Assigned task: Determine how many lines of this material contain "clear". Give only the number.

----------

Definition intact (f : Frame) : bool :=
  let c := f_t_ingest_ns f in
  if negb (f_t_kernel_ns f =? Z.lxor c kTearKey) then false
  else if negb (f_can_id f =? u32 (Z.land c 0x7FF)) then false
  else forallb (λ i, nth i (f_data f) 0 =? u8 (Z.land (Z.shiftr c (8 * Z.of_nat i)) 255)) (seq 0 8).

(** ** The threads *)

(** The ring with its threads, and the next number of each producer. *)
Record StressState := mkStress { st_ring : RState; st_counters : list Z }.

(** A producer starts to publish its next frame, takes a step inside [publish], or a
    reader takes one inside [read_batch]. *)
Inductive StressEvent := StPublish (a : nat) | StProd (a : nat) | StRead (b : nat).

Definition stress_step (s : StressState) (e : StressEvent) : option StressState :=
  match e with
  | StPublish a =>
      match st_counters s !! a with
      | None => None
      | Some i =>
          r ← ring_step (st_ring s) (EvPublish a [make_frame (Z.land (Z.of_nat a) 255) i]);
          Some (mkStress r (<[a := u64 (i + 1)]> (st_counters s)))
      end
  | StProd a => r ← ring_step (st_ring s) (EvProd a); Some (mkStress r (st_counters s))
  | StRead b => r ← ring_step (st_ring s) (EvRead b); Some (mkStress r (st_counters s))
  end.

Definition stress_init (r : Ring) (producers readers : nat) : StressState :=
  mkStress (ring_init r producers readers) (replicate producers 0).

(** ** The checks *)

Record Checked := mkChecked { ck_recv : Z; ck_torn : Z; ck_regress : Z; ck_last : Z; ck_have : bool }.

(** The body of a reader's loop over the frames of a batch. *)
Definition check_frame (c : Checked) (f : Frame) : Checked :=
  mkChecked (u64 (ck_recv c + 1))
    (if negb (intact f) then u64 (ck_torn c + 1) else ck_torn c)
    (if ck_have c && (f_seq f <=? ck_last c) then u64 (ck_regress c + 1) else ck_regress c)
    (f_seq f) true.

Definition check_all (out : list Frame) : Checked := fold_left check_frame out (mkChecked 0 0 0 0 false).

(** The four totals: each reader adds its own with [fetch_add]. *)
Record Totals := mkTotals { t_received : Z; t_torn : Z; t_missed : Z; t_regressions : Z }.

Definition add_reader (t : Totals) (r : Reader) : Totals :=
  let c := check_all (r_out r) in
  mkTotals (u64 (t_received t + ck_recv c)) (u64 (t_torn t + ck_torn c))
    (u64 (t_missed t + missed (r_cursor r))) (u64 (t_regressions t + ck_regress c)).

Definition totals (s : RState) : Totals := fold_left add_reader (rs_readers s) (mkTotals 0 0 0 0).

Definition failed (s : RState) : bool :=
  negb (t_torn (totals s) =? 0) || negb (rs_incons s =? 0) || negb (t_regressions (totals s) =? 0).

Definition stress_exit (s : RState) : Z := if failed s then 1 else 0.

(** The report; [elapsed] in seconds. *)
Definition stress_report (c : Stress.Config) (elapsed : spec_float) (s : RState) : list (list Item) :=
  let t := totals s in
  [[Lit (text "producers="); Dec (Stress.producers c); Lit (text " readers="); Dec (Stress.readers c);
    Lit (text " capacity="); Dec (Stress.capacity c); Lit (text " seconds="); Dec (Stress.seconds c)];
   [];
   [Lit (text "published      "); Dec (rs_wpos s);
    Lit (text "  (" ++ fixed 0 (if SFltb (double_of 0) elapsed then double_div (double_of (rs_wpos s)) elapsed else double_of 0)
         ++ text "/s)")];
   [Lit (text "received       "); Dec (t_received t)];
   [Lit (text "missed         "); Dec (t_missed t)];
   [Lit (text "claim_retries  "); Dec (rs_retries s)];
   [];
   [Lit (text "torn           "); Dec (t_torn t); Lit (text "   (two producers in one cell)")];
   [Lit (text "inconsistent   "); Dec (rs_incons s); Lit (text "   (payload from the wrong position)")];
   [Lit (text "regressions    "); Dec (t_regressions t); Lit (text "   (a reader's sequence went backwards)")];
   [];
   [Lit (text (if failed s then "FAIL" else "OK"))]].
(** Scanning an ascending list from its end finds the greatest hit. *)
Lemma find_reverse_sorted (P : Z → bool) l :
  StronglySorted Z.le l →
  match List.find P (reverse l) with
  | Some x => x ∈ l ∧ P x = true ∧ ∀ y, y ∈ l → P y = true → y ≤ x
  | None => ∀ y, y ∈ l → P y = false
  end.
Proof.
  induction l as [|a l IH] using rev_ind; intros Hs; [set_solver|].
  rewrite reverse_snoc. cbn. apply StronglySorted_app in Hs as (Ha & Hs & _).
  specialize (IH Hs). destruct (P a) eqn:EP.
  - split; [set_solver|]. split; [done|]. intros y [Hy|Hy]%elem_of_app _.
    + apply Ha; [done|]. by apply list_elem_of_singleton.
    + apply list_elem_of_singleton in Hy as ->. lia.
  - destruct (List.find P (reverse l)) as [x|].
    + destruct IH as (? & ? & Hmax). split; [set_solver|]. split; [done|].
      intros y [Hy|Hy]%elem_of_app HP; [by apply Hmax|]. apply list_elem_of_singleton in Hy as ->. congruence.
    + intros y [Hy|Hy]%elem_of_app; [by apply IH|]. by apply list_elem_of_singleton in Hy as ->.
Qed.

(** Among the voters that reach [i], one with the least matched index. *)
Lemma acked_least i :
  acked i ≠ ∅ → ∃ v, v ∈ acked i ∧ acked (m v) = acked i.
Proof.
  intros Hne. set (R := λ a b : NodeId, m a ≤ m b).
  assert (Transitive R) by (intros x y z; unfold R; lia).
  assert (∀ x y, Decision (R x y)) by (intros; unfold R; apply _).
  destruct (minimal_exists_elem_of_L R (acked i) Hne) as (v & Hv & Hmin). subst R; cbn in Hmin.
  exists v. split; [done|]. apply set_eq. intros w. unfold acked in *.
  rewrite !elem_of_filter in *. destruct Hv as [Hiv Hv].
  split; intros [Hw Hin]; (split; [|done]); [lia|].
  destruct (decide (m v ≤ m w)); [done|]. assert (m v ≤ m w); [|lia].
  apply (Hmin w); [by apply elem_of_filter|lia].
Qed.

Lemma quorum_index_acked i :
  config_wf c → 0 < i → quorum c (acked i) = true ↔ i ≤ quorum_index c m.
Proof.
  intros Hwf Hi. unfold quorum_index. fold matched_map candidate_indexes.
  pose proof (find_reverse_sorted
    (λ index, quorum c (list_to_set (filter (λ p, index ≤ p.2) (btree_map_iter matched_map)).*1))
    candidate_indexes candidate_indexes_sorted) as Hfind.
  assert (Hcand : quorum c (acked i) = true →
            ∃ j, j ∈ candidate_indexes ∧ i ≤ j ∧ quorum c (acked j) = true).
  { intros Hq. destruct (acked_least i) as (v & Hv & Heq).
    - intros He. eapply quorum_nonempty; [done| |done]. rewrite He. set_solver.
    - exists (m v). rewrite Heq. unfold acked in Hv. rewrite elem_of_filter in Hv.
      split; [apply elem_of_candidate_indexes|]; naive_solver. }
  destruct (List.find _ _) as [q|].
  - destruct Hfind as (Hq & HPq & Hmax). rewrite acknowledgements_acked in HPq. split.
    + intros (j & Hj & ? & HPj)%Hcand. etrans; [done|]. apply Hmax; [done|].
      by rewrite acknowledgements_acked.
    + intros Hle. eapply quorum_mono; [|done..]. unfold acked. set_solver by lia.
  - split; [|lia]. intros (j & Hj & _ & HPj)%Hcand. apply Hfind in Hj.
    rewrite acknowledgements_acked in Hj. congruence.
Qed.
End QuorumIndex.

(** ** Properties *)

(** Any two quorums of one configuration, fixed or joint, share a voter. *)
Theorem quorum_intersection c v w :
  config_wf c → quorum c v = true → quorum c w = true →
  ∃ n, n ∈ participants c ∧ n ∈ v ∧ n ∈ w.
Proof. apply quorum_meet. Qed.

(** A quorum of a joint configuration meets every quorum of the
    outgoing and every quorum of the incoming configuration. *)
Theorem joint_quorum_overlaps os ins cold cnew cjoint v w :
  new os = Ok cold → new ins = Ok cnew → joint os ins = Ok cjoint →
  quorum cjoint v = true → quorum cold w = true ∨ quorum cnew w = true →
  ∃ n, n ∈ participants cjoint ∧ n ∈ v ∧ n ∈ w.
Proof.
  unfold new, joint. repeat case_decide; try done. intros [= <-] [= <-] [= <-].
  unfold quorum; cbn [incoming outgoing participants]. rewrite !andb_true_iff. intros [Hi Ho] Hw.
  destruct Hw as [[Hw _]|[Hw _]].
  - destruct (majority_intersection _ _ _ Ho Hw) as (n & ? & ? & ?).
    exists n. rewrite elem_of_union. tauto.
  - destruct (majority_intersection _ _ _ Hi Hw) as (n & ? & ? & ?).
    exists n. rewrite elem_of_union. tauto.
Qed.

(** [quorum_index] is the greatest index that a quorum of the voters has
    matched: a positive index is acknowledged by a quorum exactly when it is
    at most the returned one. *)
Theorem quorum_index_spec c m i :
  config_wf c → 0 < i →
  quorum c (filter (λ v, i ≤ m v) (participants c)) = true ↔ i ≤ quorum_index c m.
Proof. apply quorum_index_acked. Qed.
Definition on_append_entries (from : NodeId) (term : Z) (leader_id : NodeId)
    (prev_log_index prev_log_term : Z) (entries : list LogEntry) (leader_commit : Z)
    (read_context : option bytes) : handler := with_self (λ self,
  if negb (leader_id =? from) then skip
  else if term <? current_term (hard self) then
    reject_append from read_context (RaftLog.last_index (log self) + 1)%u64 None
  else
    become_follower term (Some from) ;;
    emit ResetElectionTimer ;;
    with_self (λ self,
      if prev_log_index <? RaftLog.base_index (log self) then
        reject_append from read_context (RaftLog.base_index (log self) + 1)%u64
          (Some (RaftLog.base_term (log self)))
      else match RaftLog.term (log self) prev_log_index with
      | None => reject_append from read_context (RaftLog.last_index (log self) + 1)%u64 None
      | Some local_prev_term =>
          if negb (local_prev_term =? prev_log_term) then
            reject_append from read_context
              (RaftLog.first_index_of_term (log self) prev_log_index local_prev_term)
              (Some local_prev_term)
          else if negb (valid_entry_sequence prev_log_index prev_log_term term entries) then
            reject_append from read_context (prev_log_index + 1)%u64 None
          else
            let matched := (prev_log_index + zlen entries)%u64 in
            let finish :=
              with_self (λ self,
                set_commit (Z.min leader_commit (RaftLog.last_index (log self)))) ;;
              with_self (λ self,
                emit (Send from (AppendEntriesResponse (current_term (hard self)) true matched 0
                                   None read_context))) in
            match scan_entries self 0 entries with
            | ScanReplacesCommitted index =>
                emit (Fatal ("leader attempted to replace committed index " +:+ pretty index))
            | ScanGap =>
                reject_append from read_context (RaftLog.last_index (log self) + 1)%u64 None
            | ScanMatched => finish
            | ScanChanged from_index position =>
                install_suffix from_index (drop position entries) ;; finish
            end
      end)).
Lemma acknowledge_read_spec from ctx :
  spec (λ _, True) (acknowledge_read from ctx) (λ _ _, True).
Proof.
  intros s Hwf Hu _. pose proof Hwf as [Hc Hv]. unfold acknowledge_read. wp_steps.
  destruct (pending_reads s !! ctx) as [p|] eqn:Hp; [|by apply wp_skip]. wp_steps.
  set (s1 := set_pending_reads _ _).
  assert (raft_wf s1) as Hwf1.
  { apply raft_wf_reads; [done|]. pose proof (vw_reads _ _ _ Hv) as Hrd.
    apply map_Forall_insert_2; [by apply (Hrd ctx p)|done]. }
  apply wp_when; intros _; [|done]. eapply spec_use; [apply complete_read_spec|done..].
Qed.

Lemma on_append_response_spec from t ok m ci ct ctx :
  spec (λ _, True) (on_append_response from t ok m ci ct ctx) (λ _ _, True).
Proof.
  intros s Hwf Hu _. unfold on_append_response. apply wp_with_self.
  destruct (_ <? t); [by apply step_down_spec'|].
  destruct (_ || _) eqn:Hg; [by apply wp_skip|]. bool_prop. wp_steps.
  apply (raft_wf_active _ ({[from]} ∪ recent_active s)) in Hwf. set (s1 := set_recent_active _ s) in *.
  eapply wp_mono with (Q := synced (λ _, True)).
  { destruct ctx; [|by apply wp_skip]. eapply spec_use; [apply acknowledge_read_spec|done..]. }
  clear dependent s. intros st s (-> & Hwf & Hu & _). destruct ok.
  - apply wp_seq. eapply wp_mono with (Q := synced (λ _, True)).
    { wp_steps. destruct (progress s !! from) eqn:Hp; wp_steps; [|done]. split_and!; [done| |done|done].
      eapply raft_wf_progress; [done..|]. cbn. lia. }
    clear dependent s. intros st s (-> & Hwf & Hu & _). apply wp_seq.
    eapply spec_use; [apply advance_leader_commit_spec|done..|]. intros s' Hwf' Hu' _. wp_steps.
    apply wp_when; intros _; [|done]. eapply spec_use; [apply send_append_spec|done..].
  - apply wp_seq. eapply wp_mono with (Q := synced (λ _, True)).
    { wp_steps. destruct (progress s !! from) eqn:Hp; wp_steps; [|done]. split_and!; [done| |done|done].
      eapply raft_wf_progress; [done..|]. cbn. lia. }
    clear dependent s. intros st s (-> & Hwf & Hu & _).
    eapply spec_use; [apply send_append_spec|done..].
Qed.
(* ===== verification/RaftCluster.v ===== *)
(** * A cluster of Raft nodes over an unreliable network

    The cluster of [crates/aster-raft/src/simulator.rs]: every node runs
    [Raft::step] and has its actions executed, in order, by its stable store.
    A message that was sent may be delivered any number of times, in any
    order, or never; a node may stop after any prefix of the actions of a
    step (a crash, or the fence on a fatal action) and restarts with
    [Raft::recover] on what its store holds. *)

From S2P Require Import Prelude RaftTypes RaftLogs RaftNode RaftStore RaftLogic RaftSafety RaftDurability.
Import RaftLog.
#[local] Existing Instance disk_le_preorder.

Definition Trace : Type := list (NodeId * Action).

Record Cluster : Type := mkCluster {
  up : gmap NodeId Raft;
  stores : gmap NodeId StableStore;
  trace : Trace          (* every action executed so far *)
}.

Section Cluster.
Context `{Sha256} `{!StoreIo}.
Context (cfg : Configuration).

Definition empty_store : StableStore := store_of StableState_default 0.

Definition initial : Cluster :=
  {| up := ∅;
     stores := gset_to_gmap empty_store (participants cfg);
     trace := [] |}.

(** A message comes from the network; a snapshot is built by the runtime. *)
Definition deliverable (c : Cluster) (v : NodeId) (i : Input) : Prop :=
  match i with
  | InMessage from m => (from, Send v m) ∈ trace c
  | InSnapshotBuilt sn => snapshot_built_ok sn
  | _ => True
  end.

(** Node [v] handled [i] and its store executed the actions [done] of the
    step; it survives exactly when nothing is [left]. *)
Definition executed (c : Cluster) (v : NodeId) (s' : Raft) (done left : list Action)
    (store' : StableStore) : Cluster :=
  {| up := if is_empty left then <[v := s']> (up c) else delete v (up c);
     stores := <[v := store']> (stores c);
     trace := trace c ++ ((λ a, (v, a)) <$> done) |}.

Inductive cluster_step : Cluster → Cluster → Prop :=
| cs_step c v s i done left store store' :
    up c !! v = Some s → stores c !! v = Some store →
    has_room s → deliverable c v i →
    (step i s).2 = done ++ left → Forall (λ a, halts a = false) done →
    Store.execute_actions store done = Ok store' →
    cluster_step c (executed c v (step i s).1 done left store')
| cs_crash c v :
    cluster_step c {| up := delete v (up c); stores := stores c; trace := trace c |}
| cs_restart c v store s :
    up c !! v = None → stores c !! v = Some store →
    recover v cfg (st_state store) = Ok s →
    cluster_step c {| up := <[v := s]> (up c); stores := stores c; trace := trace c |}.

Inductive reachable : Cluster → Prop :=
| reachable_initial : reachable initial
| reachable_step c c' : reachable c → cluster_step c c' → reachable c'.

(** ** The history of a run *)

Definition granted (tr : Trace) (me v : NodeId) (t : Z) : Prop :=
  (v, Send me (RequestVoteResponse t true)) ∈ tr.

(** [v] supported candidate [a] in term [t]. *)
Definition cast (tr : Trace) (v : NodeId) (t : Z) (a : NodeId) : Prop :=
  granted tr a v t ∨ (a = v ∧ (v, RoleChanged Leader t) ∈ tr).

Definition hist_votes (D : gmap NodeId StableStore) (tr : Trace) : Prop :=
  ∀ v t a, cast tr v t a → ∃ store, D !! v = Some store
    ∧ (t < current_term (hard_state (st_state store))
       ∨ t = current_term (hard_state (st_state store))
         ∧ voted_for (hard_state (st_state store)) = Some a).

Definition hist_unique (tr : Trace) : Prop :=
  ∀ v t a a', cast tr v t a → cast tr v t a' → a = a'.

Definition hist_leaders (tr : Trace) : Prop :=
  ∀ v t, (v, RoleChanged Leader t) ∈ tr → elected v cfg (granted tr v) t.

Definition hist_messages (tr : Trace) : Prop :=
  ∀ v to m, (v, Send to m) ∈ tr → message_ok (granted tr to) v m.

Record hist_ok (D : gmap NodeId StableStore) (tr : Trace) : Prop := {
  ho_votes : hist_votes D tr;
  ho_unique : hist_unique tr;
  ho_leaders : hist_leaders tr;
  ho_messages : hist_messages tr
}.

Lemma message_ok_mono (G G' : NodeId → Z → Prop) v m :
  (∀ w t, G w t → G' w t) → message_ok G v m → message_ok G' v m.
Proof. intros HG. destruct m; cbn; auto. destruct granted0; auto. Qed.

Lemma elected_mono v (G G' : NodeId → Z → Prop) t :
  (∀ w t, G w t → G' w t) → elected v cfg G t → elected v cfg G' t.
Proof. intros HG (vs & Hq & Hv). exists vs. split; [done|]. intros w Hw. destruct (Hv w Hw); auto. Qed.

Lemma act_ok_mono v (G G' : NodeId → Z → Prop) st a :
  (∀ w t, G w t → G' w t) → act_ok v cfg G st a → act_ok v cfg G' st a.
Proof.
  intros HG. destruct a as [| | | |r t| | | | | | |]; cbn; try done. destruct r; try done.
  intros (? & ? & ?). split_and!; [done..|]. by eapply elected_mono.
Qed.

Lemma raft_wf_mono v (G G' : NodeId → Z → Prop) s :
  (∀ w t, G w t → G' w t) → raft_wf v cfg G s → raft_wf v cfg G' s.
Proof.
  intros HG [Hc [? ? Hv ? ? ?]]. split; [done|]. split; try done.
  intros Hr w Hw. destruct (Hv Hr w Hw); auto.
Qed.

Lemma granted_app tr tr' me v t : granted tr me v t → granted (tr ++ tr') me v t.
Proof. unfold granted. rewrite elem_of_app. auto. Qed.

(** Whatever a well-formed node sends is an admissible input. *)
Lemma msg_ok_message_ok v st to m (G : NodeId → Z → Prop) :
  disk_ok cfg st → msg_ok v st to m → (∀ t, m = RequestVoteResponse t true → G v t) →
  message_ok G v m.
Proof.
  intros [Hwf Ht _] Hm Hg. pose proof (sw_log _ Hwf) as Hlog. pose proof (wf_base _ Hlog) as Hb.
  pose proof (sw_room _ Hwf). pose proof (last_index_bounds _ Hlog).
  destruct m as [| | |t g|t c p pt es lc ctx| |t c md o d f|]; cbn in *; try done.
  - destruct g; auto.
  - destruct Hm as (-> & _ & _ & _ & Hp & _ & Hle & _). pose proof (term_bound _ _ _ Hlog Hp). lia.
  - destruct Hm as (-> & _ & _ & sn & Hsn & <-).
    assert (base_index (st_log st) = last_included_index (metadata sn)
            ∧ base_term (st_log st) = last_included_term (metadata sn)) as [Hbi Hbt].
    { unfold st_log, new. by rewrite Hsn. }
    pose proof (term_mono _ _ _ _ _ Hlog (term_base _) (term_last _ Hlog)).
    pose proof (sw_snap _ Hwf sn Hsn) as Hv. apply ensure_Ok in Hv. bool_prop.
    unfold Snapshot.validate in *. bool_prop.
    assert (zlen (data sn) ≠ 0) by (destruct (data sn); [done|]; rewrite zlen_cons; pose proof (zlen_nonneg l); lia).
    pose proof (zlen_nonneg (data sn)). split_and!; lia.
Qed.

(** ** One action extends the history *)

Definition supports (h : HardState) (t : Z) (a : NodeId) : Prop :=
  t < current_term h ∨ t = current_term h ∧ voted_for h = Some a.

Lemma supports_le h h' t a : hs_le h h' → supports h t a → supports h' t a.
Proof.
  intros (Ht & _ & Hv) [Hs|[-> Hs]]; unfold supports; [lia|].
  destruct (decide (current_term h = current_term h')) as [He|]; [|lia].
  destruct (Hv He) as [|Hv']; [congruence|]. right. split; [done|]. congruence.
Qed.

Lemma cast_snoc tr v a w t c st :
  act_ok v cfg (granted tr v) st a → cast (tr ++ [(v, a)]) w t c →
  cast tr w t c ∨ (w = v ∧ current_term (hard_state st) = t ∧ voted_for (hard_state st) = Some c).
Proof.
  intros Hok. unfold cast, granted. rewrite !elem_of_app, !list_elem_of_singleton.
  intros [[?|He]|[-> [?|He]]]; [by left; left| |by left; right|]; simplify_eq; right; cbn in Hok.
  - destruct Hok as [-> Hv]. auto.
  - by destruct Hok as (-> & ? & _).
Qed.

Lemma hist_action D tr v store store' a :
  hist_ok D tr → D !! v = Some store →
  act_ok v cfg (granted tr v) (st_state store) a → disk_ok cfg (st_state store) →
  hs_le (hard_state (st_state store)) (hard_state (st_state store')) →
  hist_ok (<[v := store']> D) (tr ++ [(v, a)]).
Proof.
  intros [HV HU HL HM] Hv Hok Hd Hle.
  assert (∀ me w t, granted tr me w t → granted (tr ++ [(v, a)]) me w t) as Hmono
    by (intros; by apply granted_app).
  split.
  - intros w t c Hc. destruct (cast_snoc _ _ _ _ _ _ _ Hok Hc) as [Hold|(-> & <- & Hvf)].
    + destruct (HV _ _ _ Hold) as (st & Hst & Hs). destruct (decide (w = v)) as [->|Hne].
      * simplify_eq. exists store'. rewrite lookup_insert_eq. split; [done|].
        by eapply supports_le.
      * exists st. by rewrite lookup_insert_ne.
    + exists store'. rewrite lookup_insert_eq. split; [done|]. eapply supports_le; [done|]. by right.
  - assert (∀ c, cast tr v (current_term (hard_state (st_state store))) c →
        voted_for (hard_state (st_state store)) = Some c) as Hnow.
    { intros c Hc. destruct (HV _ _ _ Hc) as (st & Hst & [?|[_ ?]]); simplify_eq; [lia|done]. }
    intros w t c c' Hc Hc'.
    destruct (cast_snoc _ _ _ _ _ _ _ Hok Hc) as [Hold|(-> & <- & Hvf)],
      (cast_snoc _ _ _ _ _ _ _ Hok Hc') as [Hold'|(Hw & Ht & Hvf')]; subst.
    + by eapply HU.
    + apply Hnow in Hold. congruence.
    + apply Hnow in Hold'. congruence.
    + congruence.
  - intros w t [Hw|Hw%list_elem_of_singleton]%elem_of_app.
    + eapply elected_mono; [|by apply HL]. auto.
    + simplify_eq. destruct Hok as (_ & _ & ?). eapply elected_mono; [|done]. auto.
  - intros w to m [Hw|Hw%list_elem_of_singleton]%elem_of_app.
    + eapply message_ok_mono; [|by apply HM]. auto.
    + simplify_eq. eapply msg_ok_message_ok; [done|done|]. intros t ->.
      unfold granted. rewrite elem_of_app, list_elem_of_singleton. auto.
Qed.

----------

Solution to the exercise: 3